╭─ Exercise data

(** *** Spearman *)

Lemma length_ranks (l : list R) : List.length (ranks l) = List.length l.
Proof. apply length_map. Qed.

Lemma Rsum_squares_zero (f : R -> R) (l : list R) :
  Rsum (map (fun x => f x * f x) l) = 0 -> forall x, In x l -> f x = 0.
Proof.
  induction l as [|a l IH]; simpl; intros H x Hx; [contradiction|].
  pose proof (Rsum_squares_nonneg f l) as Hl.
  assert (Ha : 0 <= f a * f a) by apply Rle_0_sqr.
  destruct Hx as [<-|Hx].
  - assert (E : f a * f a = 0) by lra.
    apply Rmult_integral in E. tauto.
  - apply IH; [lra | assumption].
Qed.

Lemma ssqdm_zero_all_mean (l : list R) :
  ssqdm l = 0 -> forall x, In x l -> x = Stats.mean l.
Proof.
  intros H x Hx.
  pose proof (Rsum_squares_zero (fun x => x - Stats.mean l) l H x Hx). lra.
Qed.

Lemma Rsum_constant (c : R) (l : list R) :
  (forall x, In x l -> x = c) -> Rsum l = c * INR (List.length l).
Proof.
  induction l as [|a l IH]; intros H.
  - simpl. ring.
  - change (Rsum (a :: l)) with (a + Rsum l).
    change (List.length (a :: l)) with (S (List.length l)).
    rewrite S_INR, IH by (intros x Hx; apply H; simpl; auto).
    rewrite (H a) by (simpl; auto). ring.
Qed.

Lemma Rsum_zero (f : R -> R) (l : list R) :
  (forall x, In x l -> f x = 0) -> Rsum (map f l) = 0.
Proof.
  induction l as [|a l IH]; simpl; intros H; auto.
  rewrite IH, (H a) by auto. lra.
Qed.

Lemma ssqdm_of_constant (l : list R) :
  (forall x y, In x l -> In y l -> x = y) -> ssqdm l = 0.
Proof.
  intros H. destruct l as [|c l]; [reflexivity|].
  assert (Hc : forall x, In x (c :: l) -> x = c)
    by (intros x Hx; apply H; simpl; auto).
  assert (Hm : Stats.mean (c :: l) = c).
  { unfold Stats.mean. rewrite (Rsum_constant c) by exact Hc.
    field. change (List.length (c :: l)) with (S (List.length l)).
    rewrite S_INR. pose proof (pos_INR (List.length l)). lra. }
  unfold ssqdm. rewrite Hm.
  apply (Rsum_zero (fun x => (x - c) * (x - c))).
  intros x Hx. rewrite (Hc x Hx). ring.
Qed.

Lemma count_lt_eq_le (l : list R) (x y : R) :
  x < y -> (count_lt l x + count_eq l x <= count_lt l y)%nat.
Proof.
  intros Hxy. unfold count_lt, count_eq.
  induction l as [|a l IH]; simpl; [lia|].
  destruct (Rlt_dec a x); destruct (Req_dec_T a x); destruct (Rlt_dec a y);
    simpl; try lia; lra.
Qed.

Lemma count_eq_pos (l : list R) (x : R) :
  In x l -> (1 <= count_eq l x)%nat.
Proof.
  unfold count_eq. induction l as [|a l IH]; simpl; [contradiction|].
  intros [->|H].
  - destruct (Req_dec_T x x) as [_|C]; [|now destruct C].
    cbn [List.length]. lia.
  - apply IH in H. destruct (Req_dec_T a x); cbn [List.length]; lia.
Qed.

Lemma rank_lt (l : list R) (x y : R) :
  In x l -> x < y -> rank l x < rank l y.
Proof.
  intros Hx Hxy. unfold rank.
  pose proof (le_INR _ _ (count_lt_eq_le l x y Hxy)) as H1.
  rewrite plus_INR in H1.
  pose proof (le_INR _ _ (count_eq_pos l x Hx)) as H2. simpl in H2.
  pose proof (pos_INR (count_eq l y)) as H3.
  lra.
Qed.

(** Values that differ have ranks that differ. *)
Lemma ranks_spread (l : list R) : ssqdm l <> 0 -> ssqdm (ranks l) <> 0.
Proof.
  intros Hs Hr. apply Hs. apply ssqdm_of_constant.
  intros x y Hx Hy.
  assert (E : rank l x = rank l y).
  { rewrite (ssqdm_zero_all_mean _ Hr (rank l x)) by (now apply in_map).
    rewrite (ssqdm_zero_all_mean _ Hr (rank l y)) by (now apply in_map).
    reflexivity. }
  destruct (Rtotal_order x y) as [H|[H|H]]; [|assumption|].
  - pose proof (rank_lt l x y Hx H). lra.
  - pose proof (rank_lt l y x Hy H). lra.
Qed.
(** * Genesis block builder (blockchain/blockchain_genesis.cpp)

    A shallow embedding of [blockchain::GenesisBlockBuilder] and of the fund
    descriptors [P2WPKH], [P2WSH] and [Funds], followed by the properties of
    the genesis block that the builder produces.

    Conventions of the embedding:
    - integers of the source ([CAmount] = int64, [std::int32_t],
      [blockchain::Time], [blockchain::Difficulty]) are values of [Z]; this
      translation unit performs no arithmetic on them, so no wrap-around
      occurs in it;
    - byte vectors ([std::vector<std::uint8_t>]) are lists of [Z] in 0..255;
    - a failed [assert] aborts the program: every operation that can reach an
      [assert] returns [None] when it fires;
    - the member functions run in a small state-and-failure monad over the
      builder object, so that what a call does to [*this] is visible in its
      result. *)

From Stdlib Require Import ZArith List String Ascii Bool Lia.
Import ListNotations.
Local Open Scope Z_scope.

(** ** Primitive data *)

Definition bytes := list Z.
Definition CAmount := Z.
Definition Time := Z.
Definition Difficulty := Z.

Fixpoint bytes_eqb (a b : bytes) : bool :=
  match a, b with
  | [], [] => true
  | x :: a', y :: b' => (x =? y) && bytes_eqb a' b'
  | _, _ => false
  end.

(** Fixed-width opaque blobs ([base_blob<BITS>] of uint256.h). *)
Record uint160 := mk_uint160 { data160 : bytes }.
Record uint256 := mk_uint256 { data256 : bytes }.

Definition uint256_eqb (a b : uint256) : bool :=
  bytes_eqb (data256 a) (data256 b).

(** Modelled from the spec: the constant [uint256::zero], declared in
    uint256.h, is "the all-zero 256-bit value". *)
Definition uint256_zero : uint256 := mk_uint256 (repeat 0 32).

(** Modelled from the spec: the blob constructors
    [uint160(const std::vector<unsigned char>&)] and
    [uint256(const std::vector<unsigned char>&)] are defined in uint256.cpp,
    another translation unit.  The spec's data model makes a public-key hash
    "exactly 20 bytes" and a script hash "exactly 32 bytes", a violation
    being "a construction-time failure". *)
Definition uint160_of_vector (vch : bytes) : option uint160 :=
  if (List.length vch =? 20)%nat then Some (mk_uint160 vch) else None.

Definition uint256_of_vector (vch : bytes) : option uint256 :=
  if (List.length vch =? 32)%nat then Some (mk_uint256 vch) else None.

╰─

* _Work task_
If a line in the entries above has the word "spec", copy it.

* _Result of the task_
(** Modelled from the spec: the constant [uint256::zero], declared in
(** Modelled from the spec: the blob constructors
    another translation unit.  The spec's data model makes a public-key hash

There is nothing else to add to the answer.